Exercise:
From the data below, retype exactly the lines starting with the one that contains "unfold blocks_at. rewrite" and ending with the one that contains "Context (v : Z", both included.

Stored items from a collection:
(* ===== verification/Vm.v ===== *)
(** * Page tables and user memory, kernel/vm.c

    Page directories and page tables are pages of the kernel's memory, arrays of 1024 words; the state is that of the page
    allocator, [kheap], and for the memory that control groups protect the groups around it.  [end_] and [data] come from the
    linker script.  Loops take a page per round; the fuel is the number of pages in the range, so it does not run out. *)

From S2P Require Import Prelude Kstring Cgroup Kalloc.

Definition PTE_P : Z := 0x001.
Definition PTE_W : Z := 0x002.
Definition PTE_U : Z := 0x004.
Definition EXTMEM : Z := 0x100000.
Definition DEVSPACE : Z := 0xFE000000.
Definition KERNLINK : Z := KERNBASE + EXTMEM.
Definition NPDENTRIES : Z := 1024.

Definition PDX (va : Z) : Z := Z.land (Z.shiftr va 22) 0x3FF.
Definition PTX (va : Z) : Z := Z.land (Z.shiftr va 12) 0x3FF.
Definition PGADDR (d t o : Z) : Z := u32 (Z.lor (Z.lor (Z.shiftl d 22) (Z.shiftl t 12)) o).
Definition PTE_ADDR (pte : Z) : Z := Z.land pte (Z.lnot 0xFFF).
Definition PTE_FLAGS (pte : Z) : Z := Z.land pte 0xFFF.
(** [*pte & PTE_P], [*pte & PTE_U] *)
Definition present (pte : Z) : bool := negb (Z.land pte PTE_P =? 0).
Definition user (pte : Z) : bool := negb (Z.land pte PTE_U =? 0).

Definition load (p : Z) : M kheap Z := s ← getS; mret (ld32 (hm s) p).
Definition on_mem (f : mem -> mem) : M kheap unit := modS (fun s => Kheap (hp s) (f (hm s))).
Definition store (p v : Z) : M kheap unit := on_mem (fun m => st32 m p v).

Section vm.
Context (end_ data : Z).

(** The address of the entry; 0 for none. *)
Definition walkpgdir (pgdir va : Z) (alloc : bool) : M kheap Z :=
  let pde := pgdir + 4 * PDX va in
  e ← load pde;
  if present e then mret (P2V (PTE_ADDR e) + 4 * PTX va)
  else if negb alloc then mret 0
  else
    pgtab ← kalloc;
    if pgtab =? 0 then mret 0
    else
      on_mem (fun m => memset m pgtab 0 PGSIZE) ;;
      store pde (Z.lor (Z.lor (Z.lor (V2P pgtab) PTE_P) PTE_W) PTE_U) ;;
      mret (pgtab + 4 * PTX va).

Fixpoint mappages_loop (fuel : nat) (pgdir a last pa perm : Z) : M kheap Z :=
  match fuel with
  | O => nofuel
  | S fuel =>
      pte ← walkpgdir pgdir a true;
      if pte =? 0 then mret (-1)
      else
        e ← load pte;
        if present e then panic "remap"
        else
          store pte (Z.lor (Z.lor pa perm) PTE_P) ;;
          if a =? last then mret 0 else mappages_loop fuel pgdir (a +u PGSIZE) last (pa +u PGSIZE) perm
  end.
Definition mappages (pgdir va size pa perm : Z) : M kheap Z :=
  let a := PGROUNDDOWN va in
  let last := PGROUNDDOWN (u32 (va + size - 1)) in
  mappages_loop (S (Z.to_nat ((last -u a) / PGSIZE))) pgdir a last pa perm.

Fixpoint deallocuvm_loop (fuel : nat) (pgdir a oldsz : Z) : M kheap unit :=
  match fuel with
  | O => nofuel
  | S fuel =>
      if negb (a <? oldsz) then mret tt
      else
        pte ← walkpgdir pgdir a false;
        if pte =? 0 then deallocuvm_loop fuel pgdir ((PGADDR (PDX a + 1) 0 0 -u PGSIZE) +u PGSIZE) oldsz
        else
          e ← load pte;
          (if present e then
             let pa := PTE_ADDR e in
             if pa =? 0 then panic "kfree"
             else kfree end_ (P2V pa) ;; store pte 0
           else mret tt) ;;
          deallocuvm_loop fuel pgdir (a +u PGSIZE) oldsz
  end.
Definition deallocuvm (pgdir oldsz newsz : Z) : M kheap Z :=
  if oldsz <=? newsz then mret oldsz
  else
    deallocuvm_loop (S (Z.to_nat (oldsz / PGSIZE + 1))) pgdir (PGROUNDUP newsz) oldsz ;;
    mret newsz.

(** [for (i = 0; i < NPDENTRIES; i++) if (pgdir[i] & PTE_P) kfree(...)] *)
Fixpoint free_tables (n : nat) (pgdir i : Z) : M kheap unit :=
  match n with
  | O => mret tt
  | S n =>
      e ← load (pgdir + 4 * i);
      (if present e then kfree end_ (P2V (PTE_ADDR e)) else mret tt) ;;
      free_tables n pgdir (i + 1)
  end.
Definition freevm (pgdir : Z) : M kheap unit :=
  if pgdir =? 0 then panic "freevm: no pgdir"
  else
    deallocuvm pgdir KERNBASE 0 ;;
    free_tables (Z.to_nat NPDENTRIES) pgdir 0 ;;
    kfree end_ pgdir.

Record kmap := Kmap { virt : Z; phys_start : Z; phys_end : Z; k_perm : Z }.
Definition kmaps : list kmap :=
  [Kmap KERNBASE 0 EXTMEM PTE_W;
   Kmap KERNLINK (V2P KERNLINK) (V2P data) 0;
   Kmap data (V2P data) PHYSTOP PTE_W;
   Kmap DEVSPACE DEVSPACE 0 PTE_W].

(** Whether all of the table is mapped. *)
Fixpoint map_kernel (ks : list kmap) (pgdir : Z) : M kheap bool :=
  match ks with
  | [] => mret true
  | k :: ks =>
      r ← mappages pgdir (virt k) (phys_end k -u phys_start k) (phys_start k) (k_perm k);
      if r <? 0 then mret false else map_kernel ks pgdir
  end.
Definition setupkvm : M kheap Z :=
  pgdir ← kalloc;
  if pgdir =? 0 then mret 0
  else
    on_mem (fun m => memset m pgdir 0 PGSIZE) ;;
    if DEVSPACE <? P2V PHYSTOP then panic "PHYSTOP too high"
    else
      ok ← map_kernel kmaps pgdir;
      if ok : bool then mret pgdir else freevm pgdir ;; mret 0.

(** [init] is the address of the code; without a page the null pointer is written to. *)
Definition inituvm (pgdir init sz : Z) : M kheap unit :=
  if PGSIZE <=? sz then panic "inituvm: more than a page"
  else
    m0 ← kalloc;
    if m0 =? 0 then fault
    else
      on_mem (fun m => memset m m0 0 PGSIZE) ;;
      mappages pgdir 0 PGSIZE (V2P m0) (Z.lor PTE_W PTE_U) ;;
      on_mem (fun m => memmove m m0 init sz).

(** 0: a page of the group's protected memory is used. *)
Definition dec_protect_mem (cgroup : nat) : M cgs Z :=
  c ← get_cg cgroup;
  if negb (bool_decide (cgroup = cgroup_root)) && enabled Mem c && (0 <? protected_mem (mem_ c)) then
    onkh (decrese_protect_counter 1) ;;
    modS (upd_cg cgroup (with_protected (protected_mem (mem_ c) -u 1))) ;;
    mret 0
  else mret 1.
Definition inc_protect_mem (cgroup : nat) (n : Z) : M cgs unit :=
  onkh (increse_protect_counter n) ;;
  modS (upd_cg cgroup (fun c => with_protected (protected_mem (mem_ c) +u n) c)).

(** [inl set_cnt] when there is no memory; [inr pg_cnt]. *)
Fixpoint allocuvm_loop (fuel : nat) (pgdir a oldsz newsz : Z) (cgroup : nat) (set_cnt pg_cnt : Z) : M cgs (Z + Z) :=
  match fuel with
  | O => nofuel
  | S fuel =>
      if negb (a <? newsz) then mret (inr pg_cnt)
      else
        d ← dec_protect_mem cgroup;
        let set_cnt := if d =? 0 then set_cnt + 1 else set_cnt in
        m0 ← onkh kalloc;
        if m0 =? 0 then onkh (deallocuvm pgdir newsz oldsz) ;; mret (inl set_cnt)
        else
          onkh (on_mem (fun m => memset m m0 0 PGSIZE)) ;;
          r ← onkh (mappages pgdir a PGSIZE (V2P m0) (Z.lor PTE_W PTE_U));
          if r <? 0 then
            onkh (deallocuvm pgdir newsz oldsz) ;; onkh (kfree end_ m0) ;; mret (inl set_cnt)
          else allocuvm_loop fuel pgdir (a +u PGSIZE) oldsz newsz cgroup set_cnt (pg_cnt + 1)
  end.
Definition allocuvm (pgdir oldsz newsz : Z) (cgroup : nat) : M cgs Z :=
  if KERNBASE <=? newsz then mret 0
  else if newsz <? oldsz then mret oldsz
  else
    r ← allocuvm_loop (S (Z.to_nat (newsz / PGSIZE + 1))) pgdir (PGROUNDUP oldsz) oldsz newsz cgroup 0 0;
    match r with
    | inl set_cnt => inc_protect_mem cgroup set_cnt ;; mret 0
    | inr pg_cnt => modS (upd_cg cgroup (fun c => with_mem_ (with_current_page (current_page (mem_ c) +u pg_cnt) (mem_ c)) c)) ;; mret newsz
    end.

Definition clearpteu (pgdir uva : Z) : M kheap unit :=
  pte ← walkpgdir pgdir uva false;
  if pte =? 0 then panic "clearpteu" else e ← load pte; store pte (Z.land e (u32 (Z.lnot PTE_U))).
Definition write_outcome (r : stop + ((Z * list buf) * obj_device)) : Prop :=
  match r with
  | inl e => e = Fault /\ exists k, live m so k /\ name_is m k nm /\ no_room (dropped d k) n
  | inr ((err, _), d') =>
      (err = NO_DISK_SPACE_FOUND /\ d' = d /\ STORAGE_DEVICE_SIZE < n) \/
      (err = OBJECT_NOT_EXISTS /\ d' = d /\ absent d nm) \/
      (err = NO_ERR /\ ~ absent d nm /\ disk_ok d' /\ store_offset (sb d') = so /\ (bytes_exact d -> bytes_exact d') /\
         replaced d nm (take (Z.to_nat n) (contents bs)) d') \/
      (exists k, live m so k /\ name_is m k nm /\ no_room (dropped d k) n /\
        ((err = NO_DISK_SPACE_FOUND /\ disk_ok d' /\ store_offset (sb d') = so /\ same_objects d d' /\
            bytes_occupied (sb d') = bytes_occupied (sb d) -u sz m k) \/
         (err = NO_ERR /\ store_offset (sb d') < so)))
  end.

Lemma write_shrink_run k : live m so k -> name_is m k nm -> n <= sz m k -> (n = 0 -> sz m k = 0) ->
  write_outcome ((obj_addr ← (store_word (size_at (ent k)) n ;; mret (Some (off m k))); write_contents obj_addr bs n)
    (set_bytes (bytes_occupied (sb d) -u sz m k) (set_lock true d))).
Proof.
  intros L Nk Hle Hz. pose proof L as [Hk _]. pose proof (ext_in _ _ (ok_ext d D) k L) as (Ha & Hsz & Hend & Hz0). rewrite bind_assoc.
  destruct (entry_fields_at k) as (_ & -> & _). step (entry_word_run d k 24 n (set_bytes (bytes_occupied (sb d) -u sz m k) (set_lock true d)) D ltac:(lia) ltac:(lia)).
  change (memory_storage (set_bytes (bytes_occupied (sb d) -u sz m k) (set_lock true d))) with m.
  assert (0 < TABLE) by done. destruct (g_store d (ok_geo d D)).
  edestruct (write_tail_run (set_mem (st32 m (ent k + 24) n) (set_bytes (bytes_occupied (sb d) -u sz m k) (set_lock true d))) (off m k))
    as (bs' & m4 & m6 & E & H4 & H6 & Hw6); [|lia|lia|].
  { apply (geometry_same d); [apply D|cbn; apply st32_wf, D|done..]. }
  rewrite (bind_run _ _ _ (Some (off m k)) _ eq_refl). cbn [write_contents]. rewrite E.
  destruct (dropped_ok k L Nk) as (D0 & B0 & _). right; right; left.
  edestruct (filled_put (dropped d k) (set_lock false (set_mem m6 (set_bytes ((bytes_occupied (sb d) -u sz m k) +u n) d)))
    k (off m k) n nm) as (D' & B' & W'); [done| |done|done|done|by apply dropped_occ|by apply (shrink_filled k L Nk m4); [|apply Hn|..]|..].
  - apply (geometry_same d); [apply D|done..].
  - split_and!; [done|apply Hn|lia|]. intros ->. apply Hz0. auto.
  - apply own_room; [done|]. destruct Hn. lia.
  - by apply dropped_names.
  - cbn. by rewrite objects_back.
  - split_and!; try done.
    + intros Ha'. apply (Ha' (bytes m (off m k) (sz m k))). by exists k.
    + intros Hb. by apply B', B0.
    + by apply (with_replaced k).
Qed.
(* ===== verification/Device.v ===== *)
(** * The device table: kernel/device/device.c, ide_device.c, loop_device.c

    [dev_holder] is a table of [NMAXDEVS] devices with a reference count each and
    a counter of devices for each type.  Every routine runs under
    [dev_holder.lock], but for [deviceput], which gives it up around the
    [destroy] operation of a device that has one reference left.  What a routine
    asks of the inodes and of the buffer cache is recorded in [calls]. *)

From S2P Require Import Prelude.

Inductive device_type := DEVICE_TYPE_NONE | DEVICE_TYPE_IDE | DEVICE_TYPE_LOOP | DEVICE_TYPE_OBJ.
#[export] Instance device_type_eq_dec : EqDecision device_type.
Proof. solve_decision. Defined.

Definition MAX_LOOP_DEVS_NUM : Z := 10.
Definition MAX_IDE_DEVS_NUM : Z := 1.
Definition MAX_OBJ_DEVS_NUM : Z := 3.
Definition NMAXDEVS : nat := 14.
Definition ROOTDEV : Z := 1.

Inductive device_ops := default_device_ops | loop_device_ops.

Record device := Device {
  ref : Z;
  did : Z;
  dtype : device_type;
  private : Z;                 (* void *, 0 for NULL *)
  ops : option device_ops
}.

(** Calls of a routine on an inode or on the buffer cache. *)
Inductive dcall := Idup (ip : Z) | Iput (ip : Z) | Invalidate (dev : nat).

Record dev_holder := DevHolder { devs : list device; devs_count : list Z; calls : list dcall }.
Lemma freed_nil v : freed v ∅ v.
Proof. split; [|done]. intros c Hc. rewrite bool_decide_eq_false_2 by set_solver. by rewrite andb_true_r. Qed.
Lemma freed_one v F v' b : freed v F v' -> data_block b -> block_ok (v' (BBLOCK b sb0)) -> freed v ({[b]} ∪ F) (unmark v' b).
Proof.
  intros Hf Hb Hok. pose proof (data_range b Hb) as Hr. split.
  - intros c Hc. rewrite used_unmark, (fr_used _ _ _ Hf) by done. destruct (Z.eqb_spec b c) as [->|Hne]; cbn [negb andb].
    + rewrite bool_decide_eq_true_2 by set_solver. by rewrite andb_false_r.
    + f_equal. f_equal. apply bool_decide_ext. set_solver.
  - intros c Hc. unfold unmark. rewrite dset_ne; [by apply (fr_frame _ _ _ Hf)|]. destruct Hc as [Hc|Hc]; [|by apply data_not_bitmap].
    rewrite BBLOCK_eq by done. pose proof (Z.div_pos b BPB ltac:(lia) ltac:(unfold BPB; lia)). lia.
Qed.

(** The blocks at [n] positions from [p]. *)
Definition blocks_at (v : Z -> block) (a : list Z) (p n : nat) : gset Z := list_to_set (filter (fun b => b <> 0) (slot v a <$> seq p n)).

Lemma elem_blocks_at v a p n b : b ∈ blocks_at v a p n <-> b <> 0 /\ exists q, (p <= q < p + n)%nat /\ slot v a q = b.
Proof.
  unfold blocks_at. rewrite elem_of_list_to_set, list_elem_of_filter, list_elem_of_fmap. setoid_rewrite elem_of_seq. naive_solver.
Qed.
Lemma blocks_at_step v a p : slot v a p <> 0 -> forall n, blocks_at v a p (Datatypes.S n) = {[slot v a p]} ∪ blocks_at v a (Datatypes.S p) n.
Proof. intros H n. unfold blocks_at. cbn [seq fmap list_fmap]. rewrite filter_cons_True by done. done. Qed.
Lemma blocks_at_skip v a p : slot v a p = 0 -> forall n, blocks_at v a p (Datatypes.S n) = blocks_at v a (Datatypes.S p) n.
Proof. intros H n. unfold blocks_at. cbn [seq fmap list_fmap]. rewrite filter_cons_False by tauto. done. Qed.

(** Truncation of the file [ip] of [v], with room in the log for the bitmap. *)
Section itrunc.
Context (v : Z -> block) (L : gset Z) (i : nat) (ip : native_inode) (Lmax : gset Z).
Context (Hk : isb ip = k) (Hf : file_ok v (addrs ip)) (Hsb : sb_of_block (v 1) = sb0).
Context (HLmax : L ∪ bitmap_blocks ⊆ Lmax) (Hcap : (size Lmax <= bl_cap)%nat).

(** Part of the blocks, [F], is freed. *)
Definition trunc_at (s : fsys S) (hs : gmap nat (Z * bool)) (F : gset Z) : Prop :=
  exists v' L', fs_at s v' hs L' /\ freed v F v' /\ L' ⊆ Lmax.

Lemma bfree_trunc s hs F p Q : trunc_at s hs F -> (size hs <= 1)%nat -> (forall h x, hs !! h = Some x -> data_block x.1 /\ used v x.1 = true /\ x.1 ∉ F) ->
  (p < NPOS)%nat -> slot v (addrs ip) p <> 0 -> slot v (addrs ip) p ∉ F ->
  (forall s', trunc_at s' hs ({[slot v (addrs ip) p]} ∪ F) -> same_rest s s' -> Q tt s') -> wp (bfree k (slot v (addrs ip) p)) s Q.
Proof.
  intros (v' & L' & Hs & Hfr & HL) Hz Hh Hp Hne Hni HQ. destruct (fo_data _ _ Hf p Hp Hne) as [Hd Hu]. pose proof (data_range _ Hd) as Hr. pose proof (elem_bitmap _ Hr).
  assert (forall c, data_block c -> used v c = true -> c ∉ F -> used v' c = true) as Hstill.
  { intros c Hc Huc Hcf. rewrite (fr_used _ _ _ Hfr) by by apply data_range. rewrite Huc, bool_decide_eq_false_2 by done. done. }
  eapply bfree_wp; [done| | |done|done|by apply Hstill| |].
  - rewrite (fr_frame _ _ _ Hfr); [done|]. left. destruct G. pose proof (Z.div_pos (ninodes sb0) IPB ltac:(lia) ltac:(unfold IPB; lia)). lia.
  - intros h x E. destruct (Hh h x E) as (H1 & H2 & H3). auto.
  - etrans; [|done]. apply subseteq_size. set_solver.
  - intros s1 H1 R1. apply HQ; [|done]. eexists _, _. split; [done|]. split; [|set_solver]. apply freed_one; [done|done|by eapply bitmap_block_ok].
Qed.

Definition cut (j : nat) : list Z := replicate j 0 ++ drop j (addrs ip).

Lemma cut_lookup j : (j < 13)%nat -> cut j !! j = Some (addrs ip !!! j).
Proof.
  intros Hj. unfold cut. rewrite lookup_app_r by (rewrite length_replicate; lia). rewrite length_replicate, Nat.sub_diag, lookup_drop, Nat.add_0_r.
  apply list_lookup_lookup_total_lt. rewrite (fo_len _ _ Hf). lia.
Qed.
Lemma cut_step j : (j < 13)%nat -> <[j := 0]> (cut j) = cut (Datatypes.S j).
Proof.
  intros Hj. unfold cut. rewrite insert_app_r_alt by (rewrite length_replicate; lia). rewrite length_replicate, Nat.sub_diag.
  rewrite (drop_S _ (addrs ip !!! j) j) by (apply list_lookup_lookup_total_lt; rewrite (fo_len _ _ Hf); lia). cbn [insert list_insert].
  by rewrite replicate_S_end, <- app_assoc.
Qed.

Answer to the exercise:
  unfold blocks_at. rewrite elem_of_list_to_set, list_elem_of_filter, list_elem_of_fmap. setoid_rewrite elem_of_seq. naive_solver.
Qed.
Lemma blocks_at_step v a p : slot v a p <> 0 -> forall n, blocks_at v a p (Datatypes.S n) = {[slot v a p]} ∪ blocks_at v a (Datatypes.S p) n.
Proof. intros H n. unfold blocks_at. cbn [seq fmap list_fmap]. rewrite filter_cons_True by done. done. Qed.
Lemma blocks_at_skip v a p : slot v a p = 0 -> forall n, blocks_at v a p (Datatypes.S n) = blocks_at v a (Datatypes.S p) n.
Proof. intros H n. unfold blocks_at. cbn [seq fmap list_fmap]. rewrite filter_cons_False by tauto. done. Qed.

(** Truncation of the file [ip] of [v], with room in the log for the bitmap. *)
Section itrunc.
Context (v : Z -> block) (L : gset Z) (i : nat) (ip : native_inode) (Lmax : gset Z).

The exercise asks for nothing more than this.